Developing a vaccine that would prevent the virus from infecting the uninfected is an enterprise of US and UK laboratories enabled by public-private partnerships. While Ebola vaccine development began in 2003, serious work only really started after the West African outbreak.
The US National Institutes of Health announced that initial treatment testing of an investigational vaccine began this year. A Phase 1 trial will help investiga- tors at the institutes and the pharmaceutical company GlaxoSmithKline determine the safety and efficacy of a new vaccine.
The research facility is working with two other US-based candidate producers. Then there are another set of trials being developed by the Public Health Agency of Canada and NewLink Genetics Corp.
Post-infection therapies like ZMAPP, a product also of the North, is a cocktail based on three antibodies. Currently undergoing clinical trials, ZMAPP has been used to treat Ebola-infected American health workers, a Spanish priest who died and Liberian health workers.
The Bill & Melinda Gates Foundation have given a grant to its makers Mapp Biopharmaceutical, the Public Health Agency of Canada and Amgen to grow ZMAPP in tobacco plants in commercial quantities.
Finally, Nobel Laureates David Baltimore and James Watson have proposed that science harvest hundreds and thousands of Ebola antibodies from the blood of survivors, determine their genetic recipe, grow them in commercial quantities and combine them into a single treatment. Their proposal has been dubbed a “convalescent serum”.

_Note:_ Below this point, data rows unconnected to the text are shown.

(** * The ArticleRewriter controller of [static/js/app.js]

    A shallow embedding of the client-side controller: the tab switcher,
    the notification and loading-overlay helpers, the two asynchronous
    workflows ([refreshBlogs], [fetchArticles]) and the table renderer.

    The controller object and the parts of the document it touches are one
    explicit state record; a method is a function in a state-and-exception
    monad, so that [try]/[catch]/[finally] read as in the script.  What the
    browser and the backend decide (whether [new URL] accepts a string, what
    a [fetch] answers) is an explicit [World] argument; what a selector
    matches once a tab id that is not literal in it has been spliced in is
    an explicit [Browser] argument.  The content of a table row is the
    markup assigned to its [innerHTML]; how that markup is parsed is not
    modelled.

    A handler is followed from the click to its completion: an [await]
    receives its answer at once.  Runs that overlap at an [await] are
    treated at the level of their [showLoading] and [hideLoading] calls
    (see [every_show_hidden]). *)

From Stdlib Require Import List String Ascii Bool Arith Lia DecimalString.
Import ListNotations.
Open Scope string_scope.

(* ================================================================== *)
(** * Tabs: the elements [switchTab] queries and restyles              *)
(* ================================================================== *)

Module Tabs.

(** An element of the document, as far as [switchTab] can observe it: its
    [id] and [href] attributes and its class list ([classList] is an ordered
    set of tokens). *)
Record Element : Type := mkElement {
  el_id : option string;
  el_href : option string;
  classList : list string
}.

(** The document, in tree order. *)
Definition Document : Type := list Element.

Definition with_classes (cs : list string) (e : Element) : Element :=
  {| el_id := el_id e; el_href := el_href e; classList := cs |}.

Definition contains (c : string) (cs : list string) : bool :=
  existsb (String.eqb c) cs.

(** [DOMTokenList.add]: append the token unless it is already there. *)
Definition token_add (c : string) (cs : list string) : list string :=
  if contains c cs then cs else cs ++ [c].

(** [DOMTokenList.remove]: drop the token. *)
Definition token_remove (c : string) (cs : list string) : list string :=
  filter (fun x => negb (String.eqb c x)) cs.

Definition has_class (c : string) (e : Element) : bool :=
  contains c (classList e).

Definition classList_add (c : string) (e : Element) : Element :=
  with_classes (token_add c (classList e)) e.

Definition classList_remove (c : string) (e : Element) : Element :=
  with_classes (token_remove c (classList e)) e.

(** Whether [e] is what a lookup of the id [i] may return: no element is
    found under the empty id. *)
Definition has_id (i : string) (e : Element) : bool :=
  match el_id e with
  | Some j => negb (String.eqb i "") && String.eqb i j
  | None => false
  end.

Definition has_href (h : string) (e : Element) : bool :=
  match el_href e with
  | Some j => String.eqb h j
  | None => false
  end.

(** Position of the first element that satisfies [p], in tree order. *)
Fixpoint find_index (p : Element -> bool) (d : Document) : option nat :=
  match d with
  | [] => None
  | e :: r => if p e then Some 0 else option_map S (find_index p r)
  end.

(** [document.getElementById(id)]: the first element with that id. *)
Definition getElementById (i : string) (d : Document) : option nat :=
  find_index (has_id i) d.

(** What a selector lookup gives: an element (by its position), nothing,
    or a [SyntaxError] when the selector is malformed. *)
Inductive Lookup : Type :=
  | Found (i : nat)
  | NotFound
  | SyntaxError.

(** Whether a lookup gave the position [i]. *)
Definition found_at (l : Lookup) (i : nat) : bool :=
  match l with
  | Found j => Nat.eqb j i
  | _ => false
  end.

(** How the browser reads the selector [`[href="#${tabId}"]`] on a document,
    for a [tabId] that the quoted string of the selector does not hold
    literally. *)
Definition Browser : Type := string -> Document -> Lookup.

(** The characters a double-quoted CSS string does not hold literally: the
    quote that ends it, the backslash that starts an escape, a line break,
    and the null character. *)
Definition literal_in_selector (c : ascii) : bool :=
  negb (Ascii.eqb c "034" || Ascii.eqb c "092" || Ascii.eqb c "010" ||
        Ascii.eqb c "012" || Ascii.eqb c "013" || Ascii.eqb c "000").

Fixpoint selector_safe (s : string) : bool :=
  match s with
  | EmptyString => true
  | String c r => literal_in_selector c && selector_safe r
  end.

(** [document.querySelector(`[href="#${tabId}"]`)].  The id is spliced into
    the selector as it is.  When every character of it is literal in the
    quoted string, the selector is the attribute selector for the href
    ["#" ++ tabId] and the lookup gives the first element with that href;
    otherwise the selector is whatever the splice makes of it (another
    selector, a selector list, or no selector at all), and the browser
    decides. *)
Definition querySelector_href (css : Browser) (tabId : string) (d : Document) : Lookup :=
  if selector_safe tabId
  then match find_index (has_href ("#" ++ tabId)) d with
       | Some i => Found i
       | None => NotFound
       end
  else css tabId d.

(** Mutating the element at a position. *)
Fixpoint update_at (n : nat) (f : Element -> Element) (d : Document) : Document :=
  match d, n with
  | [], _ => []
  | e :: r, 0 => f e :: r
  | e :: r, S m => e :: update_at m f r
  end.

(** Mutating the first element that satisfies [p]: what a lookup followed
    by a mutation of the element found comes to. *)
Fixpoint update_first (p : Element -> bool) (f : Element -> Element) (d : Document) : Document :=
  match d with
  | [] => []
  | e :: r => if p e then f e :: r else e :: update_first p f r
  end.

Harvard University and the Massachusetts Institute of Technology’s Broad Institute decoded the genetic sequence of 12 copies of the virus in August. Baltimore and Watson’s proposal will test the interaction between the genetic actions of the human immune system and the virus.
Like so much else, innovations in the world of medicine and health are globally distributed private-public partnerships, using the best brains across sectors, space and time in a collaborative effort involving Africa (South Africa’s NICD in particular), the US, Canada and the UK.